Kathrin wich nicht von seiner Seite – und zahlreiche Freunde aus Amerika unterstützten das Paar nach Kräften. „Es waren eigentlich immer Leute da, die Stimmung war gut. Wir haben eine so unglaubliche Gastfreundschaft und Herzlichkeit erfahren, für die ich enorm dankbar bin. Das hat mir sehr viel Kraft gegeben“, ist Steinhuber überzeugt. Tatsächlich schreitet seine Genesung in enormem Tempo voran. Seit Donnerstag ist das Paar zurück in Tirol, wird von Eltern und Schwiegereltern umsorgt und verwöhnt. Die Verbrennungsnarben werden langsam blassrosa, die starken Schmerzen tauchen nur noch lokal auf. Steinhuber ist zuversichtlich, dass sich auch sein 50-prozentiger Gehörverlust wieder verbessert, die Nervenschmerzen nachlassen.

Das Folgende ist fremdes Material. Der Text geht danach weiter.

(** A tile datagram goes out: stamped with the next number, reported, fed to the groups
    and queued. *)
Lemma send_tile e ws al key src t b c :
  ok e → wa_allocate e.(em_alloc) = (ws, al) → tile_source src → carries_content subs (CTile key) src →
  b = stamped_tile ws t src →
  let tx us := mkEmitted ws us (length b) (CTile key) in
  held_tile subs key (mkCacheEntry b 0 0 0 0 0 0 None)
  ∧ ∀ us e1, (takes_time b = true → us = t) →
      em_queue e1 = em_queue e → em_group e1 = em_group e →
      ∃ g' q', feed_group ws b e1 = Ok (with_queue q' (with_group g' e1))
        ∧ ∃ qops h, wire_ok qops h (taken ++ em_transmissions e ++ [tx us]) left subs al (push_source q' b c) g'.
Proof.
  intros He Ea (Ht & H16 & H64) Hc -> tx.
  destruct (stamped_tile_spec ws t src H16) as (Hl & Hr & Hn & Htt & Htime & Htile).
  set (b := stamped_tile ws t src) in *.
  assert (tile_source b) as Hb by (unfold tile_source; rewrite Htile, Hl; done).
  assert (carries_content subs (CTile key) b) as Hcb.
  { destruct Hc as (s0 & Hin & Hr0). exists s0. split; [done|]. by eapply restamped_trans. }
  split; [by split|]. intros us e1 Hus Eq Eg. destruct (so_wire _ _ _ _ He) as (qops & h & Hw).
  rewrite <-Eq, <-Eg in Hw.
  assert (ed_wire_seq (tx us) = (wa_allocate (em_alloc e)).1) as Hws by (by rewrite Ea).
  destruct (feed_group_wire _ _ _ _ _ _ e1 b c (tx us) Hw) as (g' & q' & E & qops' & h' & Hw'); [|done|done|done|].
  - exists b, c. split_and!; try done. intros _ Htk. rewrite Htime by done. cbn. by rewrite Hus by done.
  - exists g', q'. split; [done|]. exists qops', h'. rewrite Ea in Hw'. by rewrite app_assoc.
Qed.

Ein letztes Kopfzerbrechen bereitet den Tirolern nur die Krankenhausrechnung, denn die einwöchige Behandlung in den USA dürfte weit über 100.000 Euro gekostet haben. Noch ist nicht geklärt, ob die Versicherungen die Kosten dafür übernehmen. Doch trotz allem blickt Steinhuber optimistisch in die Zukunft, schwärmt seiner Kathrin scherzhaft von einer schönen Villa im Grünen vor – vielleicht sogar mit einem Lottogewinn. Denn statistisch gesehen ist es wahrscheinlicher, im Lotto zu gewinnen, als ein zweites Mal vom Blitz getroffen zu werden.